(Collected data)

══════════

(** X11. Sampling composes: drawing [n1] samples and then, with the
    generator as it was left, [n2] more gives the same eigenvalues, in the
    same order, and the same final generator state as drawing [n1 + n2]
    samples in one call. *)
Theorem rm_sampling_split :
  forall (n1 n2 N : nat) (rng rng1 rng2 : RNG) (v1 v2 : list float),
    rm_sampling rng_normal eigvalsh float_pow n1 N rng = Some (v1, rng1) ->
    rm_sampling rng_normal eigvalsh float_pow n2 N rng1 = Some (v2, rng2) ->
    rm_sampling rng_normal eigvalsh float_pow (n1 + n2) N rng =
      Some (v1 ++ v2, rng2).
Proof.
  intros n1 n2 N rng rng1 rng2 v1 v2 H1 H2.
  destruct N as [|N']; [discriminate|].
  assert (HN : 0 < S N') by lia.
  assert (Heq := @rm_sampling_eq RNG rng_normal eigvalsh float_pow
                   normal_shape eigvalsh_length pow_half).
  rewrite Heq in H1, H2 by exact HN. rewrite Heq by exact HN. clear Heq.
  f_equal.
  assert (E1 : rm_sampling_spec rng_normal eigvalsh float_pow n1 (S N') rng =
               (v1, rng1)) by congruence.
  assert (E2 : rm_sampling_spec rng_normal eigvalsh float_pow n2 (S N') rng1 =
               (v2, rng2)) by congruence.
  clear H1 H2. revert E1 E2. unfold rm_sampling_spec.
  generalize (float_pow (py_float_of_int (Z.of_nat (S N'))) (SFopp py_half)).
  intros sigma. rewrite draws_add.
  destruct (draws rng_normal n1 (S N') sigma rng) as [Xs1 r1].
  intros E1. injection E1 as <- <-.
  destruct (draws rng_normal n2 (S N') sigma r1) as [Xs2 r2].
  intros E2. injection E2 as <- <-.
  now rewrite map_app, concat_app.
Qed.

══════════

Return the lines above exactly, keeping every word.

(** X11. Sampling composes: drawing [n1] samples and then, with the
    generator as it was left, [n2] more gives the same eigenvalues, in the
    same order, and the same final generator state as drawing [n1 + n2]
    samples in one call. *)
Theorem rm_sampling_split :
  forall (n1 n2 N : nat) (rng rng1 rng2 : RNG) (v1 v2 : list float),
    rm_sampling rng_normal eigvalsh float_pow n1 N rng = Some (v1, rng1) ->
    rm_sampling rng_normal eigvalsh float_pow n2 N rng1 = Some (v2, rng2) ->
    rm_sampling rng_normal eigvalsh float_pow (n1 + n2) N rng =
      Some (v1 ++ v2, rng2).
Proof.
  intros n1 n2 N rng rng1 rng2 v1 v2 H1 H2.
  destruct N as [|N']; [discriminate|].
  assert (HN : 0 < S N') by lia.
  assert (Heq := @rm_sampling_eq RNG rng_normal eigvalsh float_pow
                   normal_shape eigvalsh_length pow_half).
  rewrite Heq in H1, H2 by exact HN. rewrite Heq by exact HN. clear Heq.
  f_equal.
  assert (E1 : rm_sampling_spec rng_normal eigvalsh float_pow n1 (S N') rng =
               (v1, rng1)) by congruence.
  assert (E2 : rm_sampling_spec rng_normal eigvalsh float_pow n2 (S N') rng1 =
               (v2, rng2)) by congruence.
  clear H1 H2. revert E1 E2. unfold rm_sampling_spec.
  generalize (float_pow (py_float_of_int (Z.of_nat (S N'))) (SFopp py_half)).
  intros sigma. rewrite draws_add.
  destruct (draws rng_normal n1 (S N') sigma rng) as [Xs1 r1].
  intros E1. injection E1 as <- <-.
  destruct (draws rng_normal n2 (S N') sigma r1) as [Xs2 r2].
  intros E2. injection E2 as <- <-.
  now rewrite map_app, concat_app.
Qed.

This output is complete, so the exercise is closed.